Ultrastructural studies of marrow and examination of the in vivo processes of stem cell homing and mobilization show that multipotential hematopoietic progenitors are able to traverse endothelial cells. The regulation of this process by various classes of chemokines was studied in this report, using an in vitro model of transendothelial migration. Human umbilical vein endothelial cells (HUVECs) or bone marrow-derived endothelial cells (BMECs) were grown to confluence on 3-microm microporous membrane inserts and placed in 24-well culture plates. CD34(+) cells isolated from normal volunteer donor marrow by immunoadsorption or magnetic bead selection techniques were added to the inserts and various individual chemokines were added to the lower chamber of the culture plates in serum-free conditions. After 24 h, the percentage of transmigrated cells was determined. A mean of 8.5% of unfractionated marrow CD34(+) populations migrated, and all chemokines tested, with the exception of macrophage inflammatory protein-1alpha (MIP-1alpha), had some positive effect on this migration. The greatest effects were seen with stroma-derived factor-1alpha (SDF-1alpha) and stroma-derived factor-1beta (SDF-1beta), with lesser effects noted for other chemokines and cytokines.
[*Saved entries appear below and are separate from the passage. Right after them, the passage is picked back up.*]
(** ** Words *)

Lemma admitted_words now evt d d0 id b : validated now (EType evt) (Ring evt) (Payload evt) d d0 → t_beliefs d !! id = Some b → id ≠ [] →
  ∀ text, upsert_of evt = Some (id, text) →
  active b = true ∧ normalizedBeliefStatement (b_statement b) = normalizedBeliefStatement text ∧ (b_ring b = 2 → text ≠ [] → b_statement b = text).
Proof.
  intros Hv Hb Hid text Hu. pose proof (v_belief _ _ _ _ _ _ Hv) as Ha. pose proof (v_ring2 _ _ _ _ _ _ Hv) as H2. pose proof (v_retired _ _ _ _ _ _ Hv) as Hr.
  assert (is_belief_event (EType evt) = true) as Hev.
  { unfold upsert_of in Hu. unfold is_belief_event. destruct (beq (EType evt) EventBeliefUpsert); [done|]. by destruct (beq (EType evt) EventWorkingStyleUpsert). }
  unfold validateBeliefAdmissionLocked in Ha. rewrite Hev in Ha. cbn [negb] in Ha. destruct (decode_admission _) as [p|] eqn:Hp; [|done].
  destruct (admission_reads _ _ _ _ Hu Hp) as (Hpid & Htext & Hstr). cbn [of_option mbind result_bind] in Ha.
  assert (active b = true) as Hact.
  { unfold validateRetiredBeliefLocked in Hr. rewrite Hev, (upsert_reads_id _ _ _ Hu) in Hr. cbn [orb negb] in Hr.
    rewrite (proj2 (beq_false _ _) Hid), Hb in Hr. by destruct (active b). }
  split; [done|]. split.
  - destruct (ap_DuplicateOK p); [done|]. cbn zeta in Ha. destruct (beq _ _); [done|]. destruct (_ && _); [done|]. destruct (_ =? _)%nat; [done|].
    destruct (negb _); [done|]. apply bind_ok in Ha as ([] & Hf & _). rewrite Htext in Hf.
    assert (duplicate_check p text (id, b) = Ok ()) as Hd.
    { assert ((id, b) ∈ map_to_list (active_beliefs d)) as Hin by (apply elem_of_map_to_list, map_lookup_filter_Some; done).
      revert Hf Hin. generalize (map_to_list (active_beliefs d)). clear. induction l as [|x l IH]; [by intros _ ?%elem_of_nil|]. cbn [first_error].
      intros ([] & Hx & Hl)%bind_ok [->|Hin]%elem_of_cons; auto. }
    unfold duplicate_check in Hd. cbn [fst snd] in Hd. rewrite Hpid, beq_refl in Hd. by destruct (beq _ _) eqn:E; [b2p|].
  - intros Hr2 Hne. unfold validateRing2TextLocked in H2. rewrite Hev, Hstr in H2. cbn [negb] in H2.
    rewrite (proj2 (beq_false _ _) Hid), Hb, Htext in H2. cbn zeta in H2. rewrite Hr2, (proj2 (beq_false _ _) Hne) in H2. cbn [andb negb] in H2.
    change (2 =? 2) with true in H2. cbn [andb] in H2. destruct (beq text (b_statement b)) eqn:E; [by b2p|done].
Qed.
When the CD34(+) population was subselected for expression of CD38, a greater fraction of the CD38(-) cells migrated as compared to the CD38(+) fraction. CD34(+) cells isolated from mobilized peripheral blood and cord blood also migrated in response to chemokines. Chemokines of the CC, CXC, and CX(3)C classes as well as other hematopoietic cytokines may modulate the process of stem cell transmigration of endothelial cells. Further understanding of this process may help elucidate the mechanism of stem cell mobilization and homing.